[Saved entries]
<<<<

(** ** Coalesce *)

(** [_lock_coalesce_dependencies]: the node states of the parents. *)
Definition check_parent_states (s : token_store) (refs : list TokenRef) (state_ids : list string) (node_id : string) : res unit :=
  let found := filter (fun i => is_some (states s !! i) = true) (sort_by String.leb state_ids) in
  reject negb (length found =? length state_ids)%nat with AuditIntegrityError "membership references a missing node state" ;;
  _ ← mapM_res (fun i =>
         match states s !! i, dict_get (zip state_ids refs) i with
         | Some (t, run, n), Some r =>
             reject negb ((t == ref_token_id r) && (run == ref_run_id r)) with AuditIntegrityError "membership crosses token or run identity" ;;
             reject negb (n == node_id) with AuditIntegrityError "membership belongs to a different coalesce node" ;;
             Ok tt
         | _, _ => Err (KeyError "expected_by_state")
         end) found;
  Ok tt.

(** [_validate_and_load_coalesce_effect]. *)
Definition validate_and_load_coalesce_effect (s : token_store) (e : coalesce_effect) (ids : list string) (state_ids : option (list string)) (step : option Z)
    (hash ref : string) : res Token :=
  reject negb (map fst (ef_members e) == ids) with AuditIntegrityError "ordered parent sequence differs" ;;
  reject match state_ids with
         | Some l => existsb is_some (map snd (ef_members e)) && negb (map snd (ef_members e) == map Some l)
         | None => false
         end with AuditIntegrityError "parent/state membership differs" ;;
  reject negb (ef_step e == step) with AuditIntegrityError "step_in_pipeline differs" ;;
  reject negb ((ef_hash e == hash) && (ef_data_ref e == ref)) with AuditIntegrityError "merged payload/contract effect differs" ;;
  match tokens s !! ef_token_id e with
  | None => Err (AuditIntegrityError "result tuple no longer resolves to its merged token")
  | Some t =>
      reject negb ((tr_run_id t == ef_run_id e) && (tr_join_group_id t == Some (ef_join_group_id e)))
        with AuditIntegrityError "result tuple no longer resolves to its merged token" ;;
      reject negb ((tr_row_id t == ef_row_id e) && (tr_step t == ef_step e) && (tr_data_ref t == Some ref))
        with AuditIntegrityError "result token has divergent row, step or payload identity" ;;
      reject negb (map pr_parent_id (sort_by (fun a b => pr_ordinal a <=? pr_ordinal b)
                     (filter (fun l => pr_token_id l = ef_token_id e /\ pr_run_id l = tr_run_id t) (parents s))) == ids)
        with AuditIntegrityError "result token has divergent ordered parent links" ;;
      p ← load_lineage_path s (tr_run_id t) (ef_token_id e);
      token (mkTok (ef_token_id e) (tr_row_id t) (tr_run_id t) (tr_join_group_id t) p (tr_step t) (tr_data_ref t))
  end.

(** The paths below the closed group, which must be one. *)
Definition the_remaining_path (e : exc) (paths : list path) : res path :=
  match remove_dups paths with [p] => Ok p | _ => Err e end.

Definition supplied_paths (s : token_store) (authority_run : string) (refs : list TokenRef) (supplied : option (list (string * path))) : res (list path) :=
  match supplied with
  | None => Ok (map (fun r => load_lineage_frames s authority_run (ref_token_id r)) refs)
  | Some d =>
      _ ← mapM_res (fun r => match dict_get d (ref_token_id r) with Some p => assert_parent_lineage s r p | None => Err (KeyError "parent_lineage_paths") end) refs;
      mapM_res (fun r => match dict_get d (ref_token_id r) with Some p => Ok p | None => Err (KeyError "parent_lineage_paths") end) refs
  end.

(** The path of the merged token, and the group that is closed. *)
Definition close_fork (s : token_store) (run_id : string) (paths : list path) : res (path * string) :=
  match paths with
  | [] => Err (AuditIntegrityError "coalesce_tokens requires at least one parent token")
  | first :: _ =>
      own ← own_frame s run_id first;
      match own with
      | Some (_, f) =>
          reject negb (kind f == FORK) with AuditIntegrityError "coalesce_tokens: no innermost FORK lineage frame to close" ;;
          remaining ← mapM_res (durable_truncate s run_id FORK (group_id f)) paths;
          p ← the_remaining_path (AuditIntegrityError "coalesce_tokens: parents do not share their remaining lineage path") remaining;
          Ok (p, group_id f)
      | None => Err (AuditIntegrityError "coalesce_tokens: no innermost FORK lineage frame to close")
      end
  end.

Definition resolved_node_id (node_id : option string) (step : option Z) : string :=
  let legacy := ("legacy-step:" ++ match step with Some n => pretty n | None => "unknown" end)%string in
  match node_id with Some n => if n == "" then legacy else n | None => legacy end.

Definition insert_effect (e : coalesce_effect) : mint unit :=
  s ← gets id;
  _ ← stop_if (existsb (fun x => ((ef_run_id x == ef_run_id e) && (ef_node_id x == ef_node_id e) && (ef_row_id x == ef_row_id e)
                                   && (ef_parent_set_hash x == ef_parent_set_hash e))
                                 || (ef_token_id x == ef_token_id e) || (ef_join_group_id x == ef_join_group_id e)) (effects s))
        (IntegrityError "coalesce_effects");
  writes (fun s => set_effects s (effects s ++ [e])).

Definition check_parents (s : token_store) (refs : list TokenRef) (row_id : string) : res unit :=
  _ ← mapM_res (fun r =>
         _ ← validate_token_row_ownership s (ref_token_id r) row_id;
         _ ← validate_token_run_ownership s r;
         reject negb (from_option (fun first => ref_run_id r == ref_run_id first) true (head refs)) with AuditIntegrityError "Cross-run contamination prevented in coalesce" ;;
         Ok tt) refs;
  Ok tt.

>>>>

Prompt:
Start with the line above that contains "own ← own_frame s run_id first;" and stop after the line that contains "reject negb (kind". Output those lines exactly, and only those.

Solution to this exercise:
      own ← own_frame s run_id first;
      match own with
      | Some (_, f) =>
          reject negb (kind f == FORK) with AuditIntegrityError "coalesce_tokens: no innermost FORK lineage frame to close" ;;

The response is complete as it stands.